|by Dr. Leonard Sax|
Crown Publishing Group
Basically, Sax's assertion is that boys and girls have some inherent differences - physical, cognitive differences - and that treating them/educating them the same way is doing them a great disservice. I was inclined to agree before reading this, even more so now - and I am chagrined to find I am doing some things I probably shouldn't in story times. I wasn't going to read the book at all until I read this mini review at Why Homeschool, now I'm recommending it for every parent/teacher/human being.
|by Eilis O'Neal|
A little predictable, but a decent fun read. Good for someone who doesn't like too many twists and turns, or too much stress in her stressful situations. Nalia (or Sinda, as she is really named) does get into some tricky spots, but they tend to be resolved rather quickly, and we aren't pulled into her character so much that we feel they are happening to us. Suitable for middle or high school.
|by Megan McCafferty|
Balzer & Bray
Sixteen-year-old identical twins Melody and Harmony were separated at birth and have never met until the day Harmony shows up on Melody’s doorstep. Up to now, the twins have followed completely opposite paths. Melody has scored an enviable conception contract with a couple called the Jaydens. While they are searching for the perfect partner for Melody to bump with, she is fighting her attraction to her best friend, Zen, who is way too short for the job.
Harmony has spent her whole life in Goodside, a religious community, preparing to be a wife and mother. She believes her calling is to convince Melody that pregging for profit is a sin. But Harmony has secrets of her own that she is running from.
When Melody is finally matched with the world-famous, genetically flawless Jondoe, both girls’ lives are changed forever. A case of mistaken identity takes them on a journey neither could have ever imagined, one that makes Melody and Harmony realize they have so much more than just DNA in common.
I hate to say it, but I was a little disappointed by this one. Great premise, and I was looking forward to reading it, but it fell a bit flat. It seemed like the author was trying to put too many things into the story, making it a little disjointed. M. read it and was put off by some of the vocabulary - we recognized that a society's lingo will change according to what is important to them, but when you have to stop to puzzle out what a word means by taking it apart semantically, that's just too distracting. I also thought the time period was unrealistic for the amount of change we saw in both girls. Their entire world views and what they had been living for for 16 years is suddenly reversed in 24 hours? Too much of a stretch for me. BUT, if the premise interests you, it is still worth reading. Just not one you are going to rush out and pass off to your friends.
|by Gerald Morris|
Houghton Mifflin Harcourt
|by Michael Northrop|
Scotty and his friends Pete and Jason are among the last seven kids at their high school waiting to get picked up that day, and they soon realize that no one is coming for them.
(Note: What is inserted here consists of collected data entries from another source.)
(* ===== verification/PageInv.v ===== *)
(** * The free lists of the page allocator

    [seg] says that the descriptors of a list are doubly linked; [Links] that the
    lists of [page.c] are the chains of a chain store (level to frames) and that
    exactly the descriptors off the lists carry the mark
    [ARCH_ADDRESS_WIDTH_BITS].  [page_remove] and [page_insert] are the deletion and
    the insertion at the head of that store. *)

From S2P Require Import Prelude Chain PageGeo Page.
Import Width.
Local Open Scope Z_scope.

Definition normal (zc : zone_cfg) (q : Z) : bool := page_is_zone zc q ZONE_NORMAL.

Definition first (xs : list Z) (nxt : option Z) : option Z :=
  match xs with [] => nxt | x :: _ => Some x end.

Definition final (prev : option Z) (xs : list Z) : option Z :=
  match last xs with Some x => Some x | None => prev end.

Fixpoint seg (pgs : gmap Z page) (l : Z) (prev : option Z) (xs : list Z) (nxt : option Z) : Prop :=
  match xs with
  | [] => True
  | x :: ys =>
      (∃ pg, pgs !! x = Some pg ∧ pg_pre pg = prev ∧ pg_next pg = first ys nxt ∧ size_bits pg = l) ∧
      seg pgs l (Some x) ys nxt
  end.

Record Links (s : pstate) (C : gmap Z (list Z)) : Prop := MkLinks {
  l_wf : c_wf C;
  l_heads : ∀ l, 0 ≤ l < 52 → page_list s !! l = Some (head (c_get l C));
  l_lev : ∀ l x, x ∈ c_get l C → 0 ≤ l < 52;
  l_seg : ∀ l, seg (pages s) l None (c_get l C) None;
  l_bits : ∀ p pg, pages s !! p = Some pg → c_linked p C = false → size_bits pg = 64;
}.

(** Only links and marks have changed. *)
Definition same_refs (s s' : pstate) : Prop :=
  page_nr s' = page_nr s ∧ ∀ q, ref_cnt <$> pages s' !! q = ref_cnt <$> pages s !! q.

(** ** Steps *)

Lemma wp_get_page p pg s Φ : pages s !! p = Some pg → Φ pg s → wp (get_page p) s Φ.
Proof. intros Hp HΦ. unfold wp, get_page. by rewrite Hp. Qed.

Lemma wp_upd_page p pg f s Φ :
  pages s !! p = Some pg → Φ tt (set_pages (<[p := f pg]> (pages s)) s) → wp (upd_page p f) s Φ.
Proof. intros Hp HΦ. unfold wp, upd_page. by rewrite Hp. Qed.

Lemma wp_get_head l h s Φ : page_list s !! l = Some h → Φ h s → wp (get_head l) s Φ.
Proof. intros Hp HΦ. unfold wp, get_head. by rewrite Hp. Qed.

Lemma wp_set_head l h h' s Φ :
  page_list s !! l = Some h → Φ tt (set_page_list (<[l := h']> (page_list s)) s) →
  wp (set_head l h') s Φ.
Proof. intros Hp HΦ. unfold wp, set_head. by rewrite Hp. Qed.

Lemma same_refs_refl s : same_refs s s.
Proof. done. Qed.

Lemma same_refs_trans s1 s2 s3 : same_refs s1 s2 → same_refs s2 s3 → same_refs s1 s3.
Proof. intros [? H1] [? H2]. split; [congruence|]. intros. by rewrite H2, H1. Qed.

Lemma same_refs_dom s s' : same_refs s s' → dom (pages s') = dom (pages s).
Proof.
  intros [_ H]. apply set_eq. intros q. rewrite !elem_of_dom. specialize (H q).
  destruct (pages s' !! q), (pages s !! q); simpl in H; naive_solver.
Qed.

Lemma same_refs_upd s p pg f :
  pages s !! p = Some pg → ref_cnt (f pg) = ref_cnt pg →
  same_refs s (set_pages (<[p := f pg]> (pages s)) s).
Proof.
  intros Hp Hf. split; [done|]. intros q. simpl.
  destruct (decide (p = q)) as [->|]; [by rewrite lookup_insert_eq, Hp; simpl; rewrite Hf|].
  by rewrite lookup_insert_ne.
Qed.

(** ** Doubly linked segments *)

Lemma seg_app pgs l prev xs ys nxt :
  seg pgs l prev (xs ++ ys) nxt ↔ seg pgs l prev xs (first ys nxt) ∧ seg pgs l (final prev xs) ys nxt.
Proof.
  revert prev. induction xs as [|x xs IH]; intros prev; simpl.
  - unfold final. simpl. naive_solver.
  - rewrite IH. replace (first (xs ++ ys) nxt) with (first xs (first ys nxt)) by by destruct xs.
    replace (final prev (x :: xs)) with (final (Some x) xs).
    + naive_solver.
    + unfold final. rewrite last_cons. by destruct (last xs).
Qed.

Lemma seg_frame pgs pgs' l prev xs nxt :
  (∀ x, x ∈ xs → pgs' !! x = pgs !! x) → seg pgs l prev xs nxt → seg pgs' l prev xs nxt.
Proof.
  revert prev. induction xs as [|x xs IH]; intros prev Hf; simpl; [done|].
  intros [(pg & Hp & ?) ?]. split.
  - exists pg. by rewrite Hf by left.
  - apply IH; [|done]. intros. apply Hf. by right.
Qed.

Lemma seg_insert pgs l prev xs nxt p pg :
  p ∉ xs → seg pgs l prev xs nxt → seg (<[p := pg]> pgs) l prev xs nxt.
Proof. intros Hp. apply seg_frame. intros x Hx. apply lookup_insert_ne. congruence. Qed.

Lemma seg_elem pgs l prev xs nxt x :
  seg pgs l prev xs nxt → x ∈ xs → ∃ pg, pgs !! x = Some pg ∧ size_bits pg = l.
Proof.
  intros Hs Hx. apply list_elem_of_split in Hx as (xs1 & xs2 & ->).
  apply seg_app in Hs as [_ [(pg & ? & _ & _ & ?) _]]. eauto.
Qed.

(** Writing the link forward of the last node, or the link back of the first. *)
Lemma seg_set_next pgs l prev xs q n n' pg :
  pgs !! q = Some pg → q ∉ xs → seg pgs l prev (xs ++ [q]) n →
  seg (<[q := set_pg_next n' pg]> pgs) l prev (xs ++ [q]) n'.
Proof.
  intros Hq Hn. rewrite !seg_app. simpl. intros [H1 [(pg' & ? & ? & ? & ?) _]]. simplify_eq.
  split; [by apply seg_insert|]. split; [|done].
  eexists. by rewrite lookup_insert_eq.
Qed.

Lemma seg_set_pre pgs l prev prev' n ys nxt pg :
  pgs !! n = Some pg → n ∉ ys → seg pgs l prev (n :: ys) nxt →
  seg (<[n := set_pg_pre prev' pg]> pgs) l prev' (n :: ys) nxt.
Proof.
  intros Hn Hni. simpl. intros [(pg' & ? & ? & ? & ?) Hys]. simplify_eq.
  split; [|by apply seg_insert]. eexists. by rewrite lookup_insert_eq.
Qed.

Lemma links_linked s C l p :
  Links s C → p ∈ c_get l C → ∃ pg, pages s !! p = Some pg ∧ size_bits pg = l.
Proof. intros HL Hp. by eapply seg_elem; [apply (l_seg _ _ HL)|]. Qed.

(** ** Removal *)

(** What a removal has to establish, whichever links it wrote. *)
Lemma links_removed s s' C l p xs ys :
  Links s C → c_get l C = xs ++ p :: ys →
  (∀ m, 0 ≤ m < 52 → page_list s' !! m = Some (head (if decide (m = l) then xs ++ ys else c_get m C))) →
  seg (pages s') l None xs (first ys None) → seg (pages s') l (final None xs) ys None →
  (∀ q, q ∉ xs ++ p :: ys → pages s' !! q = pages s !! q) →
  (∃ pg, pages s' !! p = Some pg ∧ size_bits pg = 64) →
  Links s' (c_delete p C).
Proof.
  intros HL Hc Hh Hs1 Hs2 Hf (pg & Hpg & Hb).
  pose proof (c_nodup _ (l_wf _ _ HL) l) as Hnd. rewrite Hc in Hnd.
  apply NoDup_app in Hnd as (_ & Hnd1 & [Hnd2 _]%NoDup_cons).
  assert (Hp1 : p ∉ xs) by (intros Hx; apply (Hnd1 p Hx); left).
  assert (Hget : c_get l (c_delete p C) = xs ++ ys) by (rewrite c_get_delete, Hc; by apply filter_ne_split).
  assert (Hoth : ∀ m, m ≠ l → c_get m (c_delete p C) = c_get m C ∧ ∀ q, q ∈ c_get m C → q ∉ xs ++ p :: ys).
  { intros m Hm. rewrite <- Hc. assert (Hq : ∀ q, q ∈ c_get m C → q ∉ c_get l C).
    { intros q Hq Hq'. apply Hm. by eapply (l_wf _ _ HL). }
    split; [|done]. apply c_get_delete_fresh. intros Hx. apply (Hq p Hx). rewrite Hc.
    apply elem_of_app. right. left. }
  split.
  - apply c_wf_delete, HL.
  - intros m Hm. rewrite Hh by done. case_decide; [by subst; rewrite Hget|].
    by rewrite (proj1 (Hoth _ H)).
  - intros m q [_ Hq]%elem_of_c_delete. by eapply HL.
  - intros m. destruct (decide (m = l)) as [->|Hm].
    + rewrite Hget. apply seg_app. by destruct ys.
    + destruct (Hoth m Hm) as [-> Hq]. eapply seg_frame; [|apply (l_seg _ _ HL)].
      intros. by apply Hf, Hq.
  - intros q qg Hqg Hq. destruct (decide (q = p)) as [->|Hne]; [by simplify_eq|].
    rewrite c_linked_delete_ne in Hq by done.
    apply (l_bits _ _ HL q); [|done]. rewrite <- Hf; [done|].
    rewrite <- Hc. by rewrite c_linked_false in Hq.
Qed.

(** The link from the left, which is the head of the list for the first node. *)
Lemma unlink_left s C l p xs ys :
  Links s C → 0 ≤ l < 52 → c_get l C = xs ++ p :: ys → NoDup xs →
  seg (pages s) l None xs (Some p) →
  wp (match final None xs with
      | Some q => upd_page q (set_pg_next (first ys None))
      | None => set_head l (first ys None)
      end) s (λ _ s1,
    (∀ m, 0 ≤ m < 52 →
      page_list s1 !! m = Some (head (if decide (m = l) then xs ++ ys else c_get m C))) ∧
    seg (pages s1) l None xs (first ys None) ∧
    (∀ q, q ∉ xs → pages s1 !! q = pages s !! q) ∧ same_refs s s1).
Proof.
  intros HL Hl Hc Hndx Hs1. destruct xs as [|q xs _] using rev_ind; unfold final; simpl.
  - eapply wp_set_head; [by apply HL|]. simpl. split_and!; try done.
    intros m Hm. case_decide as E; [subst; rewrite lookup_insert_eq; by destruct ys|].
    rewrite lookup_insert_ne by done. by apply HL.
  - rewrite last_snoc. destruct (seg_elem _ _ _ _ _ q Hs1) as (qg & Hqg & _); [set_solver|].
    apply NoDup_app in Hndx as (_ & Hqx & _).
    eapply wp_upd_page; [done|]. split; [|split; [|split; [|by apply same_refs_upd]]].
    + intros m Hm. rewrite (l_heads _ _ HL) by done. case_decide; [subst|done].
      rewrite Hc. by destruct xs.
    + eapply seg_set_next; [done| |done]. intros Hx. apply (Hqx q Hx). by left.
    + intros r Hr. simpl. apply lookup_insert_ne. set_solver.
Qed.

(** The link from the right. *)
Lemma unlink_right s l prev0 prev ys :
  NoDup ys → seg (pages s) l prev0 ys None →
  wp (match first ys None with
      | Some n => upd_page n (set_pg_pre prev)
      | None => mret tt
      end) s (λ _ s2,
    page_list s2 = page_list s ∧ seg (pages s2) l prev ys None ∧
    (∀ q, q ∉ ys → pages s2 !! q = pages s !! q) ∧ same_refs s s2).
Proof.
  intros Hndy Hs. destruct ys as [|n ys]; simpl; [by split_and!|].
  destruct Hs as [(ng & Hng & Hrest) Hs3]. apply NoDup_cons in Hndy as [? _].
  eapply wp_upd_page; [done|].
  split; [done|split; [|split; [|by apply same_refs_upd]]].
  - eapply (seg_set_pre _ _ prev0); [done|done|]. split; [by exists ng|done].
  - intros r Hr. simpl. apply lookup_insert_ne. set_solver.
Qed.

Lemma page_remove_run s C l p :
  Links s C → p ∈ c_get l C →
  wp (page_remove p l) s (λ _ s', Links s' (c_delete p C) ∧ same_refs s s').
Proof.
  intros HL Hp. pose proof (l_lev _ _ HL _ _ Hp) as Hl.
  pose proof (c_nodup _ (l_wf _ _ HL) l) as Hnd. pose proof (l_seg _ _ HL l) as Hs.
  pose proof Hp as (xs & ys & Hc)%list_elem_of_split. rewrite Hc in Hnd, Hs.
  apply seg_app in Hs as [Hs1 [(pg & Hpg & Hpre & Hnx & Hb) Hs2]].
  apply NoDup_app in Hnd as (Hndx & Hdis & [Hpy Hndy]%NoDup_cons).
  assert (Hpx : p ∉ xs) by (intros Hx; apply (Hdis p Hx); left).
  unfold page_remove. apply wp_bind. eapply wp_get_page; [done|]. rewrite Hpre, Hnx.
  apply wp_bind. eapply wp_mono; [by eapply unlink_left|].
  intros _ s1 (Hh1 & Hs1' & Hf1 & Hr1).
  apply wp_bind. eapply wp_get_page; [by rewrite Hf1|]. rewrite Hpre, Hnx.
  assert (Hs2' : seg (pages s1) l (Some p) ys None).
  { eapply seg_frame; [|done]. intros x Hx. apply Hf1. intros Hx'. apply (Hdis x Hx'). by right. }
  apply wp_bind. eapply wp_mono; [by eapply unlink_right|].
  intros _ s2 (Hh2 & Hs2'' & Hf2 & Hr2).
  assert (Hpg2 : pages s2 !! p = Some pg) by (by rewrite Hf2, Hf1).
  eapply wp_upd_page; [done|].
  assert (Hr3 : same_refs s (set_pages (<[p:=set_size_bits 64 pg]> (pages s2)) s2)).
  { eapply same_refs_trans; [eapply same_refs_trans; done|].
    by apply (same_refs_upd _ _ _ (set_size_bits 64)). }
  split; [|done]. eapply links_removed; try done; simpl.
  - by rewrite Hh2.
  - apply seg_insert; [done|]. eapply seg_frame; [|done]. intros x Hx. apply Hf2.
    intros Hx'. apply (Hdis x Hx). by right.
  - by apply seg_insert.
  - intros q Hq. rewrite lookup_insert_ne by set_solver. rewrite Hf2, Hf1 by set_solver. done.
  - eexists. by rewrite lookup_insert_eq.
Qed.

(** ** Insertion *)

Lemma head_first (xs : list Z) : head xs = first xs None.
Proof. by destruct xs. Qed.

Lemma links_inserted s s' C l p :
  Links s C → 0 ≤ l < 52 → c_linked p C = false →
  page_list s' = <[l := Some p]> (page_list s) →
  seg (pages s') l (Some p) (c_get l C) None →
  (∃ pg, pages s' !! p = Some pg ∧ pg_pre pg = None ∧ pg_next pg = head (c_get l C) ∧ size_bits pg = l) →
  (∀ q, q ≠ p → q ∉ c_get l C → pages s' !! q = pages s !! q) →
  Links s' (c_add_head p l C).
Proof.
  intros HL Hl Hp Hh Hs Hpg Hf. split.
  - apply c_wf_add_head; [apply HL|done].
  - intros m Hm. rewrite Hh. unfold c_add_head. rewrite c_get_set. case_decide.
    + subst. by rewrite lookup_insert_eq.
    + rewrite lookup_insert_ne by done. by apply HL.
  - intros m q [[-> _]|Hq]%elem_of_add_head; [done|]. by eapply HL.
  - intros m. unfold c_add_head. rewrite c_get_set. case_decide as E.
    + subst m. simpl. split; [|done]. destruct Hpg as (pg & ? & ? & ? & ?). exists pg.
      by rewrite <- head_first.
    + eapply seg_frame; [|apply (l_seg _ _ HL)]. intros x Hx. apply Hf.
      * intros ->. rewrite c_linked_false in Hp. by apply (Hp m).
      * intros Hx'. apply E. by eapply (l_wf _ _ HL).
  - intros q qg Hq Hnl. rewrite c_linked_false in Hnl.
    assert (Hne : q ≠ p) by (intros ->; apply (Hnl l), elem_of_add_head; auto).
    assert (Hnl' : ∀ m, q ∉ c_get m C) by (intros m Hm; apply (Hnl m), elem_of_add_head; auto).
    apply (l_bits _ _ HL q); [|by apply c_linked_false]. rewrite <- Hf; auto.
Qed.

Lemma page_insert_run s C l p :
  Links s C → 0 ≤ l < 52 → is_Some (pages s !! p) → c_linked p C = false →
  wp (page_insert p l) s (λ _ s', Links s' (c_add_head p l C) ∧ same_refs s s').
Proof.
  intros HL Hl [pg Hpg] Hp. pose proof Hp as Hp'. rewrite c_linked_false in Hp'. specialize (Hp' l).
  unfold page_insert. apply wp_bind. eapply wp_get_head; [by apply HL|].
  apply wp_bind. eapply wp_upd_page; [done|]. set (s1 := set_pages _ s).
  assert (Hr1 : same_refs s s1) by (by apply (same_refs_upd _ _ _ (set_pg_next _))).
  apply wp_bind. rewrite head_first. eapply wp_mono.
  { eapply (unlink_right _ l None); [apply HL|]. simpl. apply seg_insert; [done|]. apply HL. }
  intros _ s2 (Hh2 & Hs2 & Hf2 & Hr2).
  assert (Hpg2 : pages s2 !! p = Some (set_pg_next (head (c_get l C)) pg)).
  { rewrite Hf2 by done. simpl. by rewrite lookup_insert_eq. }
  apply wp_bind. eapply wp_upd_page; [done|]. set (s3 := set_pages _ s2).
  assert (Hr3 : same_refs s2 s3) by (by apply (same_refs_upd _ _ _ (set_pg_pre None))).
  apply wp_bind. eapply wp_set_head; [simpl; rewrite Hh2; by apply HL|]. set (s4 := set_page_list _ s3).
  assert (Hpg4 : pages s4 !! p = Some (set_pg_pre None (set_pg_next (head (c_get l C)) pg))).
  { simpl. by rewrite lookup_insert_eq. }
  eapply wp_upd_page; [done|].
  assert (Hr4 : same_refs s (set_pages (<[p:=set_size_bits l (set_pg_pre None (set_pg_next (head (c_get l C)) pg))]> (pages s4)) s4)).
  { eapply same_refs_trans; [|by apply (same_refs_upd s4 _ _ (set_size_bits l))].
    eapply same_refs_trans; [exact Hr1|]. by eapply same_refs_trans. }
  split; [|done]. eapply links_inserted; try done; simpl.
  - by rewrite Hh2.
  - apply seg_insert; [done|]. by apply seg_insert.
  - eexists. by rewrite lookup_insert_eq.
  - intros q Hq Hq'. rewrite !lookup_insert_ne by done. rewrite Hf2 by done. simpl.
    by rewrite lookup_insert_ne.
Qed.

(** The mark of a descriptor says on which list it is. *)
Lemma links_bits s C p pg l :
  Links s C → pages s !! p = Some pg → l ≠ 64 → size_bits pg = l ↔ p ∈ c_get l C.
Proof.
  intros HL Hp Hl. split.
  - intros Hb. destruct (c_linked p C) eqn:E.
    + apply c_linked_spec in E as [m Hm].
      destruct (links_linked _ _ _ _ HL Hm) as (pg' & ? & ?). by simplify_eq.
    + apply (l_bits _ _ HL p pg) in E; [congruence|done].
  - intros Hin. destruct (links_linked _ _ _ _ HL Hin) as (pg' & ? & ?). by simplify_eq.
Qed.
Still, it doesn't seem so bad to spend the night at school, especially when distractingly hot Krista and Julie are sleeping just down the hall. But then the power goes out, then the heat. The pipes freeze, and the roof shudders. As the days add up, the snow piles higher, and the empty halls grow colder and darker, the mounting pressure forces a devastating decision....
Didn't like it. Couldn't finish it. Don't care if everybody died, because there are a million other characters out there exactly like each of these. Sorry.
|by Anne Ylvisaker|
Until tomboy Tugs befriends the popular Aggie Millhouse, wins a brand-new Brownie camera in the Independence Day raffle, and stumbles into a mystery only she can solve, she looks at her hapless family and sees her own reflection looking back. But it’s a summer of change, and it just may be that in the end, being a Button is precisely what one clumsy, funny, spirited, and observant young heroine decides to make of it.
There seems to have been a resurgence of good books written for the upper elementary crowd lately, and this would be one of them. By good I mean well-written, and innocent enough to please a parent but not so namby-pamby that they would turn kids off. Hand this one to fans of Laurel Snyder's books.
|by David Shannon|
|by Kate Hosford|
Lerner Publishing Group
|by Stephen Gammell|
Lerner Publishing Group
This seems to be one of those that appeals more to adults than kids, I'm afraid. The pictures are fantastic, to my adult eye, and I liked the idea of having to imagine what the mudkin creature is saying - his speech is written only in muds dobs, and many pages have no text at all. Unfortunately, C. was less impressed, and soon got tired of having to tell what was happening on each page. That's him, though, and it may work better with other kids - you know your little reader best!